Vascular injury and microvascular thrombosis are prominent features of systemic lupus erythematosus, as are circulating DNA-binding antibodies (DNAb). Experimental glomerulonephritis can be induced by anti-endothelial cell antibodies, and polyreactive DNAb might be pathogenetic by binding to endothelial cells, perhaps influencing their non-thrombogenic nature. To test this hypothesis, eight monoclonal antibodies (mAb) that bind to DNA derived from (NZB x NZW)F1 or MRL/Mp-lpr/lpr mice, were tested for their ability to bind to human umbilical vein endothelial cells (HUVEC). Binding was assessed using flow cytometry, fluorescence microscopy and cellular ELISA. Three of the eight mAb, at concentrations employed in this study, bound to HUVEC and dermal fibroblasts. Of these three mAb, one bound also to platelets. Two of the three demonstrated strong binding to (1) freshly isolated, collagenase-digested HUVEC, (2) 2nd passage HUVEC in suspension after trypsinization and, (3) 2nd passage HUVEC growing on plastic plates. To determine whether DNA itself acted as a ligand in this binding, prior treatment with DNAase was studied.
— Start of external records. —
Definition value_head (c : N) : Prop := is_ws c = false ∧ c ≠ 93%N ∧ c ≠ 125%N.
Lemma digit_head c : is_digit c = true → value_head c.
Proof.
  unfold is_digit, value_head, is_ws. intros H. bprop. rewrite !orb_false_iff, !N.eqb_neq. lia.
Qed.
Lemma str_of_Z_head z : ∃ c t, str_of_Z z = c :: t ∧ value_head c ∧ scan_constant (str_of_Z z) = None ∧
  (∀ rest, scan_constant (str_of_Z z ++ rest) = None) ∧ c ≠ DQ ∧ c ≠ 91%N ∧ c ≠ 123%N.
Proof.
  pose proof (str_of_N_digits (Z.abs_N z)) as Hd. pose proof (str_of_N_nonempty (Z.abs_N z)) as Hn.
  destruct (str_of_N (Z.abs_N z)) as [|d l] eqn:E; [done|]. apply Forall_cons in Hd as [Hd _].
  assert (Hk : ∀ r, scan_constant (d :: r) = None ∧ scan_constant (45%N :: d :: r) = None).
  { intros r. unfold is_digit in Hd. bprop.
    assert (Hb : ∀ k, (57 < k)%N → (k =? d)%N = false) by (intros; apply N.eqb_neq; lia).
    assert (H45 : (45 =? d)%N = false) by (apply N.eqb_neq; lia).
    unfold scan_constant, strip_prefix. cbn [startswith]. rewrite !Hb, ?H45 by lia. done. }
  unfold str_of_Z. rewrite E. destruct (z <? 0)%Z.
  - exists 45%N, (d :: l). split; [done|]. split; [unfold value_head; by split_and!|]. cbn [app]. split; [by apply Hk|].
    split; [intros; by apply Hk|done].
  - exists d, l. split; [done|]. split; [by apply digit_head|]. cbn [app]. split; [by apply Hk|].
    split; [intros; by apply Hk|]. unfold is_digit in Hd. bprop. lia.
Qed.

Lemma dumps_head n j : plain j → ∃ c t, dumps_indent n j = c :: t ∧ value_head c.
Proof.
  destruct j as [|[]|z|x|s|[|? ?]|[|? ?]]; intros Hp; try done;
    try (eexists _, _; split; [reflexivity|unfold value_head; split_and!; done]).
  destruct (str_of_Z_head z) as (c & t & E & Hc & _). by exists c, t.
Qed.

Lemma eat_other c x s t r : s = x :: t → x ≠ c → eat c (s ++ r) = None.
Proof. intros -> Hx. simpl. by rewrite (proj2 (N.eqb_neq x c)). Qed.

Definition reads (n : nat) (j : json) : Prop :=
  ∀ f rest, cost j ≤ f → after_value rest →
    scan_value f (dumps_indent n j ++ rest) = Ret (j, rest).

Definition nl_indent (k : nat) : pystr := NL :: replicate (2 * k) 32%N.
Lemma skip_ws_nl_indent k x : skip_ws (nl_indent k ++ x) = skip_ws x.
Proof. apply skip_ws_nl. Qed.
Definition item_sep (n : nat) : pystr := 44%N :: nl_indent (S n).
Lemma nl_after k x : after_value (nl_indent k ++ x).
Proof. right. by left. Qed.

Lemma join_map_cons sep w ws : ws ≠ [] → join sep (w :: ws) = w ++ sep ++ join sep ws.
Proof. by destruct ws. Qed.
Lemma join_head sep (P : N → Prop) ws :
  ws ≠ [] → Forall (λ w, ∃ c t, w = c :: t ∧ P c) ws → ∃ c t, join sep ws = c :: t ∧ P c.
Proof.
  intros Hne H. destruct ws as [|w ws]; [done|]. apply Forall_cons in H as [(c & t & -> & Hc) _].
  simpl. destruct ws; by eexists _, _.
Qed.
Lemma join_dumps_head n l :
  l ≠ [] → Forall plain l →
  ∃ c t, join (item_sep n) (map (dumps_indent (S n)) l) = c :: t ∧ value_head c.
Proof.
  intros Hne Hp. apply join_head; [by destruct l|]. apply Forall_fmap.
  eapply Forall_impl; [exact Hp|]. intros j Hj. by apply dumps_head.
Qed.

Lemma scan_items_join n l f rest :
  l ≠ [] → Forall (reads (S n)) l → Forall plain l →
  sum_list (map (λ j, S (cost j)) l) ≤ f →
  scan_items f (join (item_sep n) (map (dumps_indent (S n)) l)
                ++ nl_indent n ++ 93%N :: rest) = Ret (l, rest).
Proof.
  intros Hne Hr Hp. revert f. induction l as [|j l IH]; [done|]. intros [|f] Hf; simpl in Hf; [lia|].
  apply Forall_cons in Hr as [Hj Hr]. apply Forall_cons in Hp as [Hpj Hp].
  destruct l as [|j2 l].
  - cbn [map join scan_items]. rewrite Hj by (apply nl_after || lia). cbn [rbind].
    unfold nl_indent. by rewrite skip_ws_nl, skip_ws_cons by done.
  - cbn [scan_items]. rewrite map_cons, join_map_cons by done. rewrite <- !app_assoc.
    rewrite Hj by ((by left) || (simpl in Hf; lia)). cbn [rbind].
    destruct (join_dumps_head n (j2 :: l)) as (c & t & Et & Hc); [done..|].
    rewrite Et. change (item_sep n ++ ?x) with (44%N :: nl_indent (S n) ++ x).
    rewrite (skip_ws_cons 44%N) by done. unfold nl_indent at 1. rewrite skip_ws_nl. cbn [app]. rewrite skip_ws_cons by apply Hc.
    change (c :: t ++ ?x) with ((c :: t) ++ x). rewrite <- Et.
    rewrite IH; [done..|simpl in *; lia].
Qed.

Definition member_text (n : nat) (kv : pystr * json) : pystr :=
  json_dumps_raw_str kv.1 ++ ": " ++ dumps_indent (S n) kv.2.

Lemma scan_members_join n d f rest :
  d ≠ [] → Forall (λ kv, reads (S n) kv.2) d → Forall (λ kv, plain kv.2) d →
  sum_list (map (λ kv, S (cost kv.2)) d) ≤ f →
  scan_members f (join (item_sep n) (map (member_text n) d)
                  ++ nl_indent n ++ 125%N :: rest) = Ret (d, rest).
Proof.
  intros Hne Hr Hp. revert f. induction d as [|[k j] d IH]; [done|].
  intros [|f] Hf; simpl in Hf; [lia|].
  apply Forall_cons in Hr as [Hj Hr]. apply Forall_cons in Hp as [Hpj Hp]. simpl in Hj, Hpj.
  assert (Hkey : ∀ x, scan_members (S f) (member_text n (k, j) ++ x) =
    let? (v, r) := scan_value f (dumps_indent (S n) j ++ x) in
    match skip_ws r with
    | 125%N :: r => Ret ([(k, v)], r)
    | 44%N :: r => let? (d, r) := scan_members f (skip_ws r) in Ret ((k, v) :: d, r)
    | _ => malformed
    end).
  { intros x. unfold member_text, json_dumps_raw_str. cbn [fst snd app]. rewrite <- !app_assoc.
    cbn [app scan_members]. rewrite scan_string_raw; cbn [rbind].
    - rewrite (skip_ws_cons 58%N) by done.
      destruct (dumps_head (S n) j Hpj) as (c & t & E & Hc).
      change (skip_ws (32%N :: ?y)) with (skip_ws y). rewrite E. cbn [app].
      rewrite skip_ws_cons by apply Hc. done.
    - rewrite length_app. simpl.
      assert (Hlen : length k ≤ length (concat (map raw_esc_char k))); [|lia].
      clear. induction k as [|c k IH]; simpl; [lia|]. rewrite length_app.
      assert (1 ≤ length (raw_esc_char c)); [|lia].
      unfold raw_esc_char, json_esc_char, u_escape. repeat case_match; simpl; lia. }
  destruct d as [|kv2 d].
  - cbn [map join]. rewrite Hkey, Hj by (apply nl_after || lia). cbn [rbind].
    unfold nl_indent. by rewrite skip_ws_nl, skip_ws_cons by done.
  - rewrite map_cons, join_map_cons by done. rewrite <- !app_assoc.
    rewrite Hkey, Hj by ((by left) || (simpl in Hf; lia)). cbn [rbind].
    assert (Hh : ∃ c t, join (item_sep n) (map (member_text n) (kv2 :: d)) = c :: t ∧ value_head c).
    { apply join_head; [done|]. apply Forall_fmap, Forall_forall. intros [k' v'] _.
      by eexists _, _. }
    destruct Hh as (c & t & Et & Hc).
    rewrite Et. change (item_sep n ++ ?x) with (44%N :: nl_indent (S n) ++ x).
    rewrite (skip_ws_cons 44%N) by done. unfold nl_indent at 1. rewrite skip_ws_nl. cbn [app].
    rewrite skip_ws_cons by apply Hc.
    change (c :: t ++ ?x) with ((c :: t) ++ x). rewrite <- Et.
    rewrite IH; [done..|simpl in *; lia].
Qed.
Treatment of the endothelial cells with DNAase had no effect on the binding of one mAb, but DNAase treatment of this monoclonal itself resulted in a 60% reduction in binding to HUVEC, suggesting that the binding might be mediated through DNA in the form of a DNA/anti-DNA immune complex. In contrast, DNAase digestion of the endothelial cells caused a 40% reduction in the binding of the other two monoclonal antibodies. Furthermore, one of the two mAb bound 30% more to HUVEC after themselves being subjected to DNAase treatment. These two monoclonals may therefore be binding directly to HUVEC, possibly to DNA associated with the membrane. Prior DNAase digestion of dermal fibroblasts had a more profound effect on the binding of all three autoantibodies compared to HUVEC after similar treatment. Therefore, DNA can bind independently to either antibody or cell, thus supporting build up of complexes and capture of preformed complexes. Functionally, the binding of mAb to HUVEC did not influence thrombin-induced prostacyclin synthesis, in contrast to a control monoclonal anti-endothelial cell antibody EN4, which did.